* [Exercise directions]
Show each line of the records below where the word "pose" occurs.

#### Information supplied ####

(** A successful [CreateNotification] writes the request, its delivery and
    its outbox row together and nothing else; a later creation under the same
    user and idempotency key never succeeds and writes nothing, and on a server
    that answers it reports [ErrConflict]. *)
Theorem CreateNotification_once r x o now d d' :
  runs (CreateNotification r x o now) d () d' ->
  requests d' = requests d ++ [stored_request r] /\
  deliveries d' = deliveries d ++ [stored_delivery x] /\
  batches d' = batches d /\
  (exists rows, outbox d' = outbox d ++ rows /\
     Forall2 (fun o row => outbox_row now o = Some row) (option_list o) rows) /\
  (is_Some (r_IdempotencyKey r) -> forall r2 x2 o2 now2 s,
     db s = d' -> r_UserID r2 = r_UserID r -> r_IdempotencyKey r2 = r_IdempotencyKey r ->
     exists e s', CreateNotification r2 x2 o2 now2 s = (Err e, s') /\ db s' = d' /\
       (faults s = [] -> request_columns_ok r2 = true -> e = ErrConflict)).
Proof.
  intros (Hc & -> & Henc & _)%CreateNotification_runs.
  split_and!; [done|done|done|by eexists; split; [|apply encodes_rows]|].
  intros Hk r2 x2 o2 now2 s Hs Hu Hk2. rewrite <- Hs. apply withTx_insert_fails.
  apply (request_conflict_elem r2 _ (stored_request r)); [|by split_and!; simpl; try congruence].
  rewrite Hs. simpl. set_solver.
Qed.

Lemma keep_dropped rs items item :
  item ∈ items ->
  item ∈ keep rs items \/
  request_conflict (bi_Request item) (rs ++ map (fun i => stored_request (bi_Request i)) (keep rs items)) = true.
Proof.
  revert rs. induction items as [|i items IH]; intros rs; simpl; [by intros ?%not_elem_of_nil|].
  rewrite elem_of_cons. destruct (request_conflict (bi_Request i) rs) eqn:E; intros [->|Hin].
  - right. apply request_conflict_true in E as (q & Hq & Hs).
    apply (request_conflict_elem _ _ q); [set_solver|done].
  - auto.
  - left. left.
  - destruct (IH (rs ++ [stored_request (bi_Request i)]) Hin) as [H|H]; [left; by right|right].
    simpl. by rewrite <- app_assoc in H.
Qed.

Lemma update_last {A} (p : A -> bool) f l x :
  (forall y, y ∈ l -> p y = false) -> p x = true -> update_where p f (l ++ [x]) = l ++ [f x].
Proof. intros Hl Hx. rewrite update_app, update_none by done. simpl. by rewrite Hx. Qed.

(** [CreateBatch] creates exactly the items [keep] selects, in order, each
    with its delivery and outbox row, and one batch row whose total and pending
    counters are their number; every dropped item's user and idempotency key
    are already stored; created and duplicate counts add up to the items; a
    second batch under the same user and key fails and writes nothing. *)
Theorem CreateBatch_dedup batch items now d res d' :
  runs (CreateBatch batch items now) d res d' ->
  let kept := keep (requests d) items in
  requests d' = requests d ++ map (fun i => stored_request (bi_Request i)) kept /\
  deliveries d' = deliveries d ++ map (fun i => stored_delivery (bi_Delivery i)) kept /\
  (exists rows, outbox d' = outbox d ++ rows /\
     Forall2 (fun o row => outbox_row now o = Some row) (omap bi_Outbox kept) rows) /\
  batches d' = batches d ++ [set_counts (Z.of_nat (length kept)) (empty_batch batch)] /\
  br_CreatedCount res = Z.of_nat (length kept) /\
  (br_CreatedCount res + br_DuplicateCount res)%Z = Z.of_nat (length items) /\
  (forall item, item ∈ items -> item ∈ kept \/
     exists q, q ∈ requests d' /\ same_idem q (bi_Request item)) /\
  (is_Some (b_IdempotencyKey batch) -> forall b2 items2 now2 d2 res2,
     b_UserID b2 = b_UserID batch -> b_IdempotencyKey b2 = b_IdempotencyKey batch ->
     ~ runs (CreateBatch b2 items2 now2) d' res2 d2).
Proof.
  intros (Hid & _ & n & d1 & H & -> & ->)%CreateBatch_runs kept.
  apply create_items_runs in H as (-> & Henc & ->). simpl in Henc |- *. fold kept in Henc |- *.
  pose proof (add_items_proj now kept (set_batches (batches d ++ [empty_batch batch]) d))
    as (-> & -> & -> & ->). simpl.
  assert (Hb : update_where (by_batch_id (b_ID batch)) (set_counts (Z.of_nat (length kept)))
    (batches d ++ [empty_batch batch])
    = batches d ++ [set_counts (Z.of_nat (length kept)) (empty_batch batch)]).
  { apply update_last; [|by apply bool_decide_true]. intros y Hy. apply bool_decide_false.
    intros E. apply Hid, list_elem_of_fmap. eauto. }
  split_and!; try done; [by eexists; split; [|apply encodes_rows]|lia| |].
  - intros item Hi. destruct (keep_dropped (requests d) items item Hi) as [?|Hc]; [by left|right].
    by apply request_conflict_true in Hc.
  - intros [k Hk] b2 items2 now2 d2 res2 Hu Hk2 (_ & Hc & _)%CreateBatch_runs.
    simpl in Hc. rewrite Z.add_0_l, Hb in Hc. unfold batch_conflict in Hc. rewrite Hk2, Hk in Hc.
    rewrite existsb_app in Hc. apply orb_false_iff in Hc as [_ Hc].
    unfold batch_idem in Hc. simpl in Hc. rewrite Hu, Hk, String.eqb_refl in Hc.
    by rewrite bool_decide_true in Hc.
Qed.
End creation.

Lemma CreateNotification_once_witness :
  requests (db (snd (exec (hd (CallReapStuck 0) sample_calls) start)))
  = [sample_request 1 None (Some "k1")].
Proof.
  apply (CreateNotification_once (sample_request 1 None (Some "k1"))
           (sample_delivery 11 1 DeliveryPending None) (Some (sample_outbox 21 11 1)) 100000 empty_db).
  exists start. eexists. split_and!; vm_compute; reflexivity.
Defined.

(** Request 3 of the batch repeats request 2's key: two of three are created. *)
Lemma CreateBatch_dedup_witness :
  exists d', runs (CreateBatch sample_batch sample_items 110000) empty_db
    (mkBatchResult (set_counts 2 sample_batch) 2 1) d' /\
  map r_ID (requests d') = [2%N; 4%N].
Proof.
  eexists. assert (H : runs (CreateBatch sample_batch sample_items 110000) empty_db
    (mkBatchResult (set_counts 2 sample_batch) 2 1)
    (db (snd (exec (CallCreateBatch sample_batch sample_items 110000) start)))).
  { exists start. eexists. split_and!; vm_compute; reflexivity. }
  split; [exact H|].
  destruct (CreateBatch_dedup _ _ _ _ _ _ H) as [E _]. rewrite E. vm_compute. reflexivity.
Defined.

(** ** Claims *)

Lemma claimable_spec id at_ x :
  claimable id at_ x = true <->
  del_key x = (id, timestamptz at_) /\ (d_Status x = DeliveryPending \/ d_Status x = DeliveryRetrying).
Proof.
  unfold claimable, by_delivery_key.
  rewrite andb_true_iff, orb_true_iff, bool_decide_eq_true, !has_status_eq. done.
Qed.

Lemma claim_runs_Some id at_ lease now d y d' :
  runs (ClaimDelivery id at_ lease now) d (Some y) d' ->
  exists x, x ∈ deliveries d /\ claimable id at_ x = true /\ y = claim_row lease now x /\
    d' = update_deliveries (claimable id at_) (claim_row lease now) d.
Proof.
  unfold ClaimDelivery. intros H. apply runs_bind in H as (a & d1 & Hr & H).
  apply attempt_runs in Hr. destruct a as [z|e]; [|destruct (errors_Is e _); by inv_runs].
  apply ends_ok in Hr. inv_runs. simplify_eq. unfold scanDelivery in Hr. inv_runs.
  unfold claim_sql in Hrows. simplify_eq. apply head_map in Hhead as (x & Hx & ->).
  apply first_where_Some in Hx as [Hx Hc]. eauto.
Qed.

Lemma claim_taken id at_ lease now d x :
  x ∈ deliveries (update_deliveries (claimable id at_) (claim_row lease now) d) ->
  claimable id at_ x = false.
Proof.
  intros (y & _ & ->)%elem_of_update. destruct (claimable id at_ y) eqn:E; [|done].
  apply not_true_iff_false. rewrite claimable_spec. by intros [_ [?|?]].
Qed.

(** C10: a delivery is claimed by at most one worker. On a server that answers, a
    claim of a PENDING or RETRYING row returns it PROCESSING under the given
    lease and changes no other row; a claim of anything else returns
    [claimed = false] and changes nothing; and once a claim has run, no claim of
    the same delivery succeeds on the tables it left, whatever fails. *)
Theorem ClaimDelivery_exclusive d id at_ lease now rep n :
  reachable d ->
  let d' := update_deliveries (claimable id at_) (claim_row lease now) d in
  (forall x, x ∈ deliveries d -> del_key x = (id, timestamptz at_) ->
     d_Status x = DeliveryPending \/ d_Status x = DeliveryRetrying ->
     ClaimDelivery id at_ lease now (quiet d rep n)
     = (Ok (Some (claim_row lease now x)), quiet d' rep n)) /\
  ((forall x, x ∈ deliveries d -> del_key x = (id, timestamptz at_) ->
      d_Status x <> DeliveryPending /\ d_Status x <> DeliveryRetrying) ->
     ClaimDelivery id at_ lease now (quiet d rep n) = (Ok None, quiet d rep n)) /\
  (forall x, x ∈ deliveries d -> del_key x <> (id, timestamptz at_) -> x ∈ deliveries d') /\
  (forall lease2 now2 y d2, ~ runs (ClaimDelivery id at_ lease2 now2) d' (Some y) d2).
Proof.
  intros Hwf%reachable_wf d'. split_and!.
  - intros x Hx Hk Hs. rewrite ClaimDelivery_quiet. rewrite (first_where_single _ _ x); try done.
    + intros y Hy [Hky _]%claimable_spec.
      apply (NoDup_key_inj del_key (deliveries d)); [apply Hwf|done|done|congruence].
    + by apply claimable_spec.
  - intros Hno. rewrite ClaimDelivery_quiet.
    assert (Hf : forall x, x ∈ deliveries d -> claimable id at_ x = false).
    { intros x Hx. apply not_true_iff_false. rewrite claimable_spec.
      intros [Hk [E|E]]; destruct (Hno x Hx Hk); congruence. }
    rewrite (proj2 (first_where_None _ _) Hf). unfold update_deliveries.
    rewrite (update_none _ _ _ Hf). by destruct d.
  - intros x Hx Hk. apply elem_of_update. exists x. split; [done|].
    destruct (claimable id at_ x) eqn:E; [|done]. by apply claimable_spec in E as [? _].
  - intros lease2 now2 y d2 (x & Hx & Hc & _)%claim_runs_Some.
    by rewrite (claim_taken id at_ lease now d x Hx) in Hc.
Qed.

Lemma ClaimDelivery_exclusive_witness :
  ClaimDelivery 11 100000 999000 500000 (quiet sample_db None 0)
  = (Ok (Some (claim_row 999000 500000 (sample_delivery 11 1 DeliveryPending None))),
     quiet (update_deliveries (claimable 11 100000) (claim_row 999000 500000) sample_db) None 0).
Proof.
  apply (ClaimDelivery_exclusive sample_db 11 100000 999000 500000 None 0 sample_db_reachable).
  - left.
  - reflexivity.
  - left. reflexivity.
Defined.

(** ** Finalization *)

Lemma by_key_spec id at_ x : by_delivery_key id at_ x = true <-> del_key x = (id, timestamptz at_).
Proof. unfold by_delivery_key. apply bool_decide_eq_true. Qed.

(** With one delivery per request, an update of it decides the statuses. *)
Lemma statuses_after_update d p f x :
  db_wf d -> x ∈ deliveries d -> (forall y, d_RequestID (f y) = d_RequestID y) ->
  p x = true -> statuses_of (d_RequestID x) (update_deliveries p f d) = [d_Status (f x)].
Proof.
  intros Hwf Hx Hf Hp. rewrite statuses_update by done.
  unfold by_request. rewrite (where_single d_RequestID); [|apply Hwf|done]. simpl. by rewrite Hp.
Qed.

(** The request of a delivery, in the tables of a consistent database. *)
Lemma delivery_request d x :
  db_wf d -> x ∈ deliveries d ->
  exists r, first_where (by_request_id (d_RequestID x)) (requests d) = Some r.
Proof.
  intros Hwf Hx. destruct (wf_delivery_request _ _ _ Hwf x Hx) as (r & Hr & E).
  exists r. apply first_where_single; [|done|by apply bool_decide_true].
  intros q Hq Hid. unfold by_request_id in Hid. bool_to_prop.
  apply (NoDup_key_inj r_ID (requests d)); [apply Hwf|done|done|congruence].
Qed.

Lemma recomputed_tables r d :
  deliveries (recomputed r d) = deliveries d /\ outbox (recomputed r d) = outbox d.
Proof.
  unfold recomputed. case_bool_decide; [done|].
  by destruct (r_BatchID r); [destruct (String.eqb _ _)|].
Qed.

(** [d'] is [d] with the delivery [x] replaced by [x'] and its request, if it has
    a status of its own, showing [st]. *)
Record settled (d : DB) (x x' : Delivery) (st : RequestStatus) (d' : DB) : Prop := {
  se_delivery : x' ∈ deliveries d';
  se_others : forall y, y ∈ deliveries d -> y <> x -> y ∈ deliveries d';
  se_count : length (deliveries d') = length (deliveries d);
  se_request : exists r, r ∈ requests d' /\ r_ID r = d_RequestID x /\ r_Status r = st;
  se_outbox : outbox d' = outbox d;
  se_wf : db_wf d'
}.

Lemma settle_runs d x p f r st :
  db_wf d -> x ∈ deliveries d -> row_update (deliveries d) p f ->
  (forall y, y ∈ deliveries d -> p y = true <-> y = x) ->
  (forall y, d_RequestID (f y) = d_RequestID y) ->
  AggregateRequestStatus [d_Status (f x)] = st ->
  first_where (by_request_id (d_RequestID x)) (requests d) = Some r ->
  settled d x (f x) st (recomputed r (update_deliveries p f d)).
Proof.
  intros Hwf Hx Hru Hp Hf Hst Hr. pose proof (head_where_request _ _ _ Hr) as [Hin Hid].
  assert (Hpx : p x = true) by by apply Hp.
  pose proof (recomputed_tables r (update_deliveries p f d)) as [Ed Eo].
  pose proof (statuses_after_update d p f x Hwf Hx Hf Hpx) as Hss.
  split; rewrite ?Ed, ?Eo; simpl; try done.
  - apply elem_of_update. exists x. by rewrite Hpx.
  - intros y Hy Hne. apply elem_of_update. exists y. split; [done|].
    destruct (p y) eqn:E; [|done]. by apply Hp in E.
  - apply length_update.
  - rewrite <- Hid in Hr. pose proof (recomputed_lookup r (update_deliveries p f d) Hr) as Hl.
    rewrite Hid, Hss, Hst in Hl. apply first_where_Some in Hl as [Hl _]. by eexists.
  - apply recomputed_wf; [|done]. rewrite Hid. apply wf_update_request; [done|done|].
    intros y Hy Hpy. apply Hp in Hpy; [by subst|done].
Qed.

####

* [Your response]
  pose proof (add_items_proj now kept (set_batches (batches d ++ [empty_batch batch]) d))
  intros Hwf Hx Hru Hp Hf Hst Hr. pose proof (head_where_request _ _ _ Hr) as [Hin Hid].
  pose proof (recomputed_tables r (update_deliveries p f d)) as [Ed Eo].
  pose proof (statuses_after_update d p f x Hwf Hx Hf Hpx) as Hss.
  - rewrite <- Hid in Hr. pose proof (recomputed_lookup r (update_deliveries p f d) Hr) as Hl.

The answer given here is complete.